(** [searchParams.get(name)]: the value of the first pair of that name,
    [null] ([None]) when there is none. *)
Fixpoint get (params : list (jsstring * jsstring)) (name : jsstring)
  : option jsstring :=
  match params with
  | [] => None
  | (n, v) :: params' => if eqb n name then Some v else get params' name
  end.

End URL.

(** [new URL(input)]: throws a TypeError when parsing fails. *)
Definition new_URL `{Host} (input : jsstring)
  : Eff (list (jsstring * jsstring)) :=
  match URL.parse input with
  | Some params => ret params
  | None => throw {| error_message := lit "Invalid URL" |}
  end.

(** [a || b] on values that are a string, [null] or [undefined] (the last
    two both [None]). *)
Definition or_ (a b : option jsstring) : option jsstring :=
  match a with
  | Some s => if truthy s then a else b
  | None => b
  end.
Notation "a ||| b" := (or_ a b) (at level 50, left associativity).

Definition undefined : option jsstring := None.

(* ================================================================== *)
(** * The service: extraction *)
(* ================================================================== *)

(** Lines 17-56: the object literal. *)
Local Open Scope string_scope.
Definition qualityInfo_literal (params : list (jsstring * jsstring))
  : QualityInfo :=
  let get := fun name => URL.get params (lit name) in
  [ (* Video quality parameters (try both PascalCase and camelCase) *)
    (maxVideoBitrate, get "maxVideoBitrate" ||| get "MaxVideoBitrate" ||| undefined);
    (videoCodec, get "videoCodec" ||| get "VideoCodec" ||| undefined);
    (maxWidth, get "maxWidth" ||| get "MaxWidth" ||| undefined);
    (maxHeight, get "maxHeight" ||| get "MaxHeight" ||| undefined);
    (videoLevel, get "videoLevel" ||| get "VideoLevel" ||| undefined);
    (profile, get "profile" ||| get "Profile" ||| undefined);
    (maxFramerate, get "maxFramerate" ||| get "MaxFramerate" ||| undefined);
    (videoBitDepth, get "videoBitDepth" ||| get "VideoBitDepth" ||| undefined);
    (* Audio quality parameters *)
    (audioCodec, get "audioCodec" ||| get "AudioCodec" ||| undefined);
    (audioChannels, get "audioChannels" ||| get "AudioChannels" ||| undefined);
    (audioBitrate, get "audioBitrate" ||| get "AudioBitrate" ||| undefined);
    (audioSampleRate, get "audioSampleRate" ||| get "AudioSampleRate" ||| undefined);
    (* Container parameters *)
    (container, get "container" ||| get "Container" ||| undefined);
    (segmentContainer, get "segmentContainer" ||| get "SegmentContainer" ||| undefined);
    (* Subtitle parameters *)
    (subtitleCodec, get "subtitleCodec" ||| get "SubtitleCodec" ||| undefined);
    (* Audio/Subtitle stream selection parameters *)
    (audioStreamIndex, get "audioStreamIndex" ||| undefined);
    (subtitleStreamIndex, get "subtitleStreamIndex" ||| undefined);
    (audioLanguage, get "audioLanguage" ||| undefined);
    (subtitleLanguage, get "subtitleLanguage" ||| undefined);
    (maxAudioChannels, get "maxAudioChannels" ||| undefined);
    (transcodingMaxAudioChannels, get "transcodingMaxAudioChannels" ||| undefined);
    (subtitleMethod, get "subtitleMethod" ||| undefined);
    (startTimeTicks, get "startTimeTicks" ||| undefined);
    (* Session-specific (will be excluded from hash) *)
    (mediaSourceId, get "MediaSourceId" ||| undefined);
    (deviceId, get "DeviceId" ||| undefined);
    (playSessionId, get "PlaySessionId" ||| undefined) ].
Local Close Scope string_scope.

■ Exercise directions
If a line of the listing above holds the string "null", copy it.

■ Solved problem
    [null] ([None]) when there is none. *)
(** [a || b] on values that are a string, [null] or [undefined] (the last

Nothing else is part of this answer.